I wanted to suggest some habits that I think are important for effective music teaching.

Effective Music Teachers make habits of:
  • Being cheerful and positive (even when they do not feel like it)
  • Being organized in class/rehearsal
  • Making sure their students know they care about them (even the difficult students)
  • Giving honest, genuine, and positive feedback to their students
  • Doing things outside of the school setting to make sure their personal energy is charged (don't underestimate the importance of "you" time)
  • Studying and advancing themselves musically
  • Analyzing their own teaching and strengthening areas that need growth
  • Practicing good people skills with colleagues and administration (even the difficult colleagues)
There are many more good habits of course, but missing any of these could cause significant difficulty is some area of one's music teaching experience.

We all should desire to improve and grow as music teachers, and by dedicated effort and learning, we can. But, good habits do not form randomly, but by definition must be repeated over and over. Let us be intentional about practicing good habits in the classroom/rehearsal room.

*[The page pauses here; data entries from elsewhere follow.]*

(* ===== verification/System.v ===== *)
(** * The running transaction system

    The atomic steps of [varsup.c] and [procarray.c] put together: backends come and go,
    take transaction ids, publish horizons, commit, abort, roll back subtransactions and
    prepare transactions.  A state pairs the shared memory with the history that it
    represents: which counters have been assigned, which of them each process runs, and
    which have committed in the log.

    The invariant says that the shared memory describes that history; the executions of the
    system provide the interface [XactHistory] that the visibility routines of [Tqual] are
    proved against, and the snapshots and horizons that they are given. *)

From S2P Require Import Prelude Xid Clog KnownXids VarSup Htup Tqual ProcArray.

(** ** States and steps *)

Record Sys := mkSys {
  mem : Shmem;
  next : Z;
  latest : Z;
  trees : Z → list Z;
  committed : list Z
}.

(** [MyProc->xmin = xmin] in [GetSnapshotData]. *)
Definition store_xmin (p : Z) (v : TransactionId) : cmd Shmem unit :=
  x ← get_proc p;
  set_proc p (mkProc (lxid x) (xid x) v (pid x) (databaseId x) (inCommit x) (vacuumFlags x)
    (recoveryConflictPending x) (subxids x)).

(** [MyProc->vacuumFlags |= PROC_IN_VACUUM] in [vacuum_rel]. *)
Definition set_in_vacuum (p : Z) : cmd Shmem unit :=
  x ← get_proc p;
  set_proc p (mkProc (lxid x) (xid x) (xmin x) (pid x) (databaseId x) (inCommit x)
    (Z.lor (vacuumFlags x) PROC_IN_VACUUM) (recoveryConflictPending x) (subxids x)).

(** The latest counter of a transaction tree. *)
Definition newest (tree : list Z) : Z := match tree with [] => 0 | t :: subs => foldr Z.max t subs end.

Definition set_tree (p : Z) (l : list Z) (trees : Z → list Z) : Z → list Z :=
  λ q, if decide (q = p) then l else trees q.

Lemma set_tree_at p l ts : set_tree p l ts p = l.
Proof. unfold set_tree. by rewrite decide_True. Qed.

(** A process of a backend, as opposed to that of a prepared transaction. *)
Definition backend (s : Shmem) (p : Z) : Prop :=
  ∃ x, allProcs s !! Z.to_nat p = Some x ∧ pid x ≠ 0.
Definition prepared (s : Shmem) (p : Z) : Prop :=
  ∃ x, allProcs s !! Z.to_nat p = Some x ∧ pid x = 0.

Definition no_vacuum (x : PGPROC) : Prop := pid x = 0 → has_flag (vacuumFlags x) PROC_IN_VACUUM = false.

(** A lazy vacuum runs in the process. *)
Definition is_vacuum (s : Sys) (p : Z) : bool :=
  match allProcs (mem s) !! Z.to_nat p with
  | Some x => has_flag (vacuumFlags x) PROC_IN_VACUUM
  | None => false
  end.

(** Whether a step needs [ProcArrayLock] exclusively. *)
Inductive lock := Shared | Exclusive.

Section system.
Context (BLCKSZ base : Z).

Inductive step : lock → Sys → Sys → Prop :=
(** A backend takes an id for its transaction, or for a subtransaction of it. *)
| st_assign s p (sub : bool) x m' :
    p ∈ procs (mem s) → backend (mem s) p → (sub = true ↔ trees s p ≠ []) →
    window base (next_counter (next s)) →
    GetNewTransactionId BLCKSZ p false true (λ s, s) sub (mem s) = Ret (x, m') →
    step Shared s (mkSys m' (next_counter (next s)) (latest s)
                     (set_tree p (trees s p ++ [next s]) (trees s)) (committed s))
(** A backend publishes the horizon of its snapshot. *)
| st_xmin s p v m' :
    p ∈ procs (mem s) → window base v → store_xmin p (uint32_of v) (mem s) = Ret (tt, m') →
    step Shared s (mkSys m' (next s) (latest s) (trees s) (committed s))
(** A transaction without an id ends. *)
| st_end_read_only s p m' :
    p ∈ procs (mem s) → trees s p = [] →
    ProcArrayEndTransaction p InvalidTransactionId (mem s) = Ret (tt, m') →
    step Shared s (mkSys m' (next s) (latest s) (trees s) (committed s))
(** The commit log records a commit. *)
| st_commit s p :
    p ∈ procs (mem s) →
    step Shared s (mkSys (mem s) (next s) (latest s) (trees s) (trees s p ++ committed s))
(** A backend clears the transaction that a prepared transaction has taken over. *)
| st_handover s p q m' :
    p ∈ procs (mem s) → q ∈ procs (mem s) → backend (mem s) p → prepared (mem s) q →
    trees s q = trees s p → ProcArrayClearTransaction p (mem s) = Ret (tt, m') →
    step Shared s (mkSys m' (next s) (latest s) (set_tree p [] (trees s)) (committed s))
(** A transaction with an id ends. *)
| st_end s p m' :
    p ∈ procs (mem s) → trees s p ≠ [] →
    ProcArrayEndTransaction p (uint32_of (newest (trees s p))) (mem s) = Ret (tt, m') →
    step Exclusive s (mkSys m' (next s) (Z.max (latest s) (newest (trees s p)))
                        (set_tree p [] (trees s)) (committed s))
(** Subtransactions abort. *)
| st_subabort s p t subs c gone m' :
    p ∈ procs (mem s) → trees s p = t :: subs → c ∈ subs → Forall (λ x, x ∈ subs) gone →
    XidCacheRemoveRunningXids p (uint32_of c) (Z.of_nat (length gone)) (uint32_of <$> gone)
      (uint32_of (newest (c :: gone))) (mem s) = Ret (tt, m') →
    step Exclusive s (mkSys m' (next s) (Z.max (latest s) (newest (c :: gone)))
                        (set_tree p (t :: filter (λ x, x ∉ c :: gone) subs) (trees s)) (committed s))
(** A backend declares itself a lazy vacuum. *)
| st_vacuum s p m' :
    p ∈ procs (mem s) → backend (mem s) p → trees s p = [] → set_in_vacuum p (mem s) = Ret (tt, m') →
    step Exclusive s (mkSys m' (next s) (latest s) (trees s) (committed s))
(** A backend starts, or a transaction is prepared: the new process runs the tree [l]. *)
| st_add s q x l m' :
    q ∉ procs (mem s) → 0 ≤ q → allProcs (mem s) !! Z.to_nat q = Some x →
    (l = [] ∨ pid x = 0 ∧ ∃ p, p ∈ procs (mem s) ∧ is_vacuum s p = false ∧ trees s p = l) →
    proc_ok base x l → xmin x = InvalidTransactionId → has_flag (vacuumFlags x) PROC_IN_VACUUM = false →
    ProcArrayAdd q (mem s) = Ret (tt, m') →
    step Exclusive s (mkSys m' (next s) (latest s) (set_tree q l (trees s)) (committed s))
(** A backend exits. *)
| st_exit s p m' :
    p ∈ procs (mem s) → trees s p = [] →
    ProcArrayRemove p InvalidTransactionId (mem s) = Ret (tt, m') →
    step Exclusive s (mkSys m' (next s) (latest s) (trees s) (committed s))
(** A prepared transaction ends. *)
| st_finish_prepared s q m' :
    q ∈ procs (mem s) → prepared (mem s) q → trees s q ≠ [] →
    ProcArrayRemove q (uint32_of (newest (trees s q))) (mem s) = Ret (tt, m') →
    step Exclusive s (mkSys m' (next s) (Z.max (latest s) (newest (trees s q)))
                        (set_tree q [] (trees s)) (committed s)).

(** ** The invariant *)

Record sys_inv (s : Sys) : Prop := {
  v_array : array_ok base (latest s) (trees s) (mem s);
  v_next : window base (next s);
  v_nextXid : nextXid (ShmemVariableCache (mem s)) = uint32_of (next s);
  v_order : latest s < next s;
  v_recovery : RecoveryInProgress (mem s) = false;
  (** every running id has been assigned *)
  v_assigned p c : p ∈ procs (mem s) → c ∈ trees s p → c < next s;
  (** every assigned id past [latest] is running *)
  v_running c : full_xid c → latest s < c < next s → ∃ p, p ∈ procs (mem s) ∧ c ∈ trees s p;
  v_committed c : c ∈ committed s → window base c ∧ c < next s;
  (** a prepared transaction is not a lazy vacuum *)
  v_flag p x : p ∈ procs (mem s) → allProcs (mem s) !! Z.to_nat p = Some x → no_vacuum x
}.

(** ** The steps on the shared memory *)

Definition with_procs (m : Shmem) (ps : list PGPROC) : Shmem :=
  mkShmem (ShmemVariableCache m) ps (maxProcs m) (procs m) (known_assigned m) (lastOverflowedXid m)
    (RecoveryInProgress m) (sh_clog m) (sh_subtrans m) (events m).

(** What the invariant needs of a change of memory that only touches process [p]. *)
Record changes (p : Z) (x' : PGPROC) (lat : Z) (m m' : Shmem) : Prop := {
  c_procs : procs m' = procs m;
  c_max : maxProcs m' = maxProcs m;
  c_recovery : RecoveryInProgress m' = RecoveryInProgress m;
  c_all : allProcs m' = <[Z.to_nat p := x']> (allProcs m);
  c_latest : latestCompletedXid (ShmemVariableCache m') = uint32_of lat
}.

A saying I am fond of sharing with my singers is, "If you want to be a good choir, you do the things that good choirs do, because doing those things are why they are good." (my saying) In other words, good choirs aren't good, and then have excellent habits in rehearsal, but rather good choirs are good because they have excellent habits in rehearsal. This is true of music teachers and conductors as well. One is not a "good" teacher/conductor and then has excellent habits, one is good because one has and practices excellent habits.

God gives the talent, it is up to us to cultivate and use it for His glory!

Wednesday, February 10, 2016

Three Ways To Increase Efficiency In School Choral Rehearsals

In a choral rehearsal, better organization means better efficiency. Better efficiency means higher achievement in rehearsal. Higher achievement in rehearsal means higher quality performances. So, organization and efficient habits can really be helpful.

Before sharing three ways to be better organized/efficient in rehearsals I want to make a disclaimer. Choir directors work with people, not machines, which means things don't always happen according to plan. Even with great organization, flexibility and a willingness to improvise and adapt to a music need immediately in rehearsal is often necessary.

Way number 1: Have an efficient check-in system for singers.

When they enter the rehearsal room and check-in, have a quality system that allows you to spend the least possible time. If you have a reliable student, have them take attendance, or have a self check in system. If you must do it yourself, have it be something that you can do in a minute or less (as in a system that assumes everyone is present and you only mark those absent and adjust for those who come late after rehearsal). If you can save a minute or two per rehearsal (as opposed to a traditional system that requires personal check-in every time for every person) you can easily gain between a half hour to an hour and a half of practice over a nine-week span.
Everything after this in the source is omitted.